Block’s premise is that we can infer from the statistics of other countries that home birth is as safe as hospital birth in the United States. Here’s why that doesn’t track:

If anything, the experience of countries like the Netherlands shows why home birth in the United States should be presumed to be less safe. Dutch midwives are, first of all, much more qualified than U.S. home-birth midwives. Lay midwives preside over most planned home births in the United States. Their more highly trained counterparts, the certified nurse midwives (CNM), don’t usually attend home births. Lay midwives lose more babies than CNMs or doctors. Some home birth midwives in the United States have no formal training at all. Even the certified professional midwife credential (CPM) can be obtained by self-study, an apprenticeship, and a multiple-choice exam.  

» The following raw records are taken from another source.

(** A transaction of the block that runs alone ends. *)
Lemma alone_executing p w ln i : pl_workers p !! w = Some (Executing ln i) → i < length (bk_jobs b) → length (mc_txs (pl_machine p)) = length (bk_jobs b) →
  ∃ k m r, run_pool cfg b p (replicate k (TWorker w 0)) = with_worker w (pl_ctx p) m (Executing ln i) p ∧ mc_txs m !! i = Some (Finished r).
Proof.
  intros Hs Hi Hlen. destruct (lookup_lt_is_Some_2 (bk_jobs b) i Hi) as [job Hjob].
  assert (∀ p, pl_workers p !! w = Some (Executing ln i) → (∀ r, mc_txs (pl_machine p) !! i ≠ Some (Finished r)) →
    pool_step cfg b p (TWorker w 0) = with_worker w (pl_ctx p) (step b i (pl_machine p)) (Executing ln i) p) as Hstep.
  { intros q Hq Hn. rewrite (turn_worker q w _ Hq). cbn. destruct (mc_txs (pl_machine q) !! i) as [[| |r]|]; try done. by destruct (Hn r). }
  assert (∀ t p, pl_workers p !! w = Some (Executing ln i) → mc_txs (pl_machine p) !! i = Some (Running t) →
    ∃ k m r, run_pool cfg b p (replicate k (TWorker w 0)) = with_worker w (pl_ctx p) m (Executing ln i) p ∧ mc_txs m !! i = Some (Finished r)) as Hrun.
  { induction t as [r|X e k IH]; intros q Hq Hr.
    - exists 1, (step b i (pl_machine q)), r. cbn [replicate run_pool fold_left]. rewrite Hstep by (done || (intros r'; congruence)). split; [done|].
      unfold step. rewrite Hr, Hjob. cbn. apply list_lookup_insert_eq. by eapply lookup_lt_Some.
    - destruct (access (mc_mem (pl_machine q)) e) as [x mem'] eqn:Ea. set (q' := pool_step cfg b q (TWorker w 0)).
      assert (q' = with_worker w (pl_ctx q) (step b i (pl_machine q)) (Executing ln i) q) as Hq' by (apply Hstep; [done|intros r'; congruence]).
      destruct (IH x q') as (n & m & r & Hn & Hm); [rewrite Hq'; by eapply with_worker_get| |].
      + rewrite Hq'. cbn. unfold step. rewrite Hr, Hjob, Ea. cbn. apply list_lookup_insert_eq. by eapply lookup_lt_Some.
      + exists (S n), m, r. split; [|done]. cbn [replicate run_pool fold_left]. fold q'. fold (run_pool cfg b q' (replicate n (TWorker w 0))).
        rewrite Hn, Hq'. cbn [pl_ctx with_worker]. by rewrite with_worker_twice. }
  destruct (lookup_lt_is_Some_2 (mc_txs (pl_machine p)) i ltac:(lia)) as [[|t|r] Hst].
  - set (p' := pool_step cfg b p (TWorker w 0)).
    assert (p' = with_worker w (pl_ctx p) (step b i (pl_machine p)) (Executing ln i) p) as Hp' by (apply Hstep; [done|intros r'; congruence]).
    destruct (Hrun (run_job b job) p') as (n & m & r & Hn & Hm); [rewrite Hp'; by eapply with_worker_get| |].
    + rewrite Hp'. cbn. unfold step. rewrite Hst, Hjob. cbn. apply list_lookup_insert_eq. by eapply lookup_lt_Some.
    + exists (S n), m, r. split; [|done]. cbn [replicate run_pool fold_left]. fold p'. fold (run_pool cfg b p' (replicate n (TWorker w 0))).
      rewrite Hn, Hp'. cbn [pl_ctx with_worker]. by rewrite with_worker_twice.
  - by apply (Hrun t).
  - exists 0, (pl_machine p), r. cbn. by rewrite with_worker_same.
Qed.
End alone.

(** ** What only grows *)

(** Results stay, and a closed node stays closed. *)
Record later (c c' : BlockCtx.t) : Prop := {
  la_results : ∀ i r, BlockCtx.results c !! i = Some r → BlockCtx.results c' !! i = Some r;
  la_open : ∀ i, nd_open (node c' i) = true → nd_open (node c i) = true;
}.

#[export] Instance later_preorder : PreOrder later.
Proof. split; [by split|]. intros c1 c2 c3 [R1 O1] [R2 O2]. split; auto. Qed.

Definition no_open X (e : SchedE X) : Prop := match e with OpenNode _ _ => False | _ => True end.

Section later.
Context (cfg : PoolConfig).

Lemma later_nodes c c' : BlockCtx.results c' = BlockCtx.results c → BlockCtx.nodes c' = BlockCtx.nodes c → later c c'.
Proof. intros Hr Hn. split; [by rewrite Hr|]. unfold node. by rewrite Hn. Qed.

Lemma later_set_node c i nd : (nd_open nd = true → nd_open (node c i) = true) → later c (set_node i nd c).
Proof. intros Hnd. split; [done|]. intros j. rewrite node_set. destruct (decide (j = i)) as [->|]; done. Qed.

Lemma exec_later budget X (e : SchedE X) c : no_open X e → later c (exec cfg budget e c).2.
Proof.
  destruct e; cbn; intros He; try (by apply later_nodes); try done.
  - case_match; by apply later_nodes.
  - unfold link_pred. repeat case_match; cbn; try done; [by apply later_set_node|]. etrans; by apply later_set_node.
  - by apply later_set_node.
  - etrans; [by apply (later_set_node _ i (mkNode (nd_open (node c i)) (nd_children (node c i)) (nd_indegree (node c i)) (nd_worker (node c i)) true (nd_fifo_preds (node c i))))|by apply later_nodes].
  - case_match; by apply later_nodes.
  - unfold steal_back. repeat case_match; by apply later_nodes.
  - case_match; by apply later_nodes.
  - case_match; by apply later_nodes.
  - destruct (BlockCtx.results c !! i) eqn:Ei; [done|]. split; [|done]. intros j r' Hj. cbn. rewrite lookup_insert_ne; [done|]. intros ->. congruence.
  - unfold take_drained. repeat case_match; by apply later_nodes.
  - unfold close_node. case_match; cbn; [by apply later_set_node|]. split; [done|]. intros j. cbn.
    change (node (set_node i ?nd (BlockCtx.with_double_exit ?x c)) j) with (node (set_node i nd c) j). rewrite node_set. by destruct (decide (j = i)).
Qed.

Lemma run_tree_later {A} c (t : Tree SchedE A) : uses no_open t → later c (run_tree cfg c t).2.
Proof. revert c. induction t as [a|X e k IH]; intros c; cbn; [done|]. intros [He Hk]. etrans; [by apply exec_later|]. by apply IH. Qed.

Lemma plain_no_open X (e : SchedE X) : plain X e → no_open X e.
Proof. by destruct e. Qed.

Lemma later_finish_job w i r ln c : BlockCtx.results c !! i = None →
  later c (run_tree cfg c (finish_job cfg w i r ln)).2 ∧ is_Some (BlockCtx.results (run_tree cfg c (finish_job cfg w i r ln)).2 !! i).
Proof.
  intros Hi. assert (uses no_open (finish_job cfg w i r ln)) as Hu.
  { pose proof (uses_prune cfg _ plain_no_open). pose proof (uses_complete_inline cfg _ plain_no_open i). pose proof plain_no_open. unfold finish_job, record_result, complete_job. uses_tac. by split. }
  split; [by apply run_tree_later|]. cbn in Hu |- *. rewrite Hi. destruct Hu as [_ Hu]. specialize (Hu tt).
  eexists. apply (run_tree_later _ _ Hu). cbn. apply lookup_insert_eq.
Qed.
End later.

(** ** The work that is left *)

Definition work (n : nat) (c : BlockCtx.t) : nat := total n (λ i, ind (BlockCtx.results c !! i = None)) + total n (λ i, ind (nd_open (node c i) = true)).

Lemma work_later n c c' : later c c' → work n c' ≤ work n c.
Proof.
  intros [Hr Ho]. unfold work. apply Nat.add_le_mono; apply total_le; intros i _; unfold ind.
  - destruct (BlockCtx.results c !! i) as [r|] eqn:Ei; [rewrite (Hr i r Ei)|]; repeat case_decide; done || lia.
  - specialize (Ho i). repeat case_decide; tauto || lia.
Qed.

As Block notes, in the Netherlands, home birth is seamlessly integrated into a universal health care system where midwives work closely with doctors. In the U.S. medical system, home birth midwives run the legal gamut from outsiders to outlaws, depending on state law.

Unlike the United States, the Netherlands is a small, densely populated country where a large percentage of residents live close to a hospital. In Holland there is an advanced transfer system in place to get laboring women to a hospital should things go wrong at home. There is no comparable system in the United States.

For a woman trying to decide where to give birth in the United States today, the safety of home birth in the Netherlands is a complete red herring. And anyone who holds up the Dutch system as an example of safe home birth should therefore be wary of home birth as it is practiced here.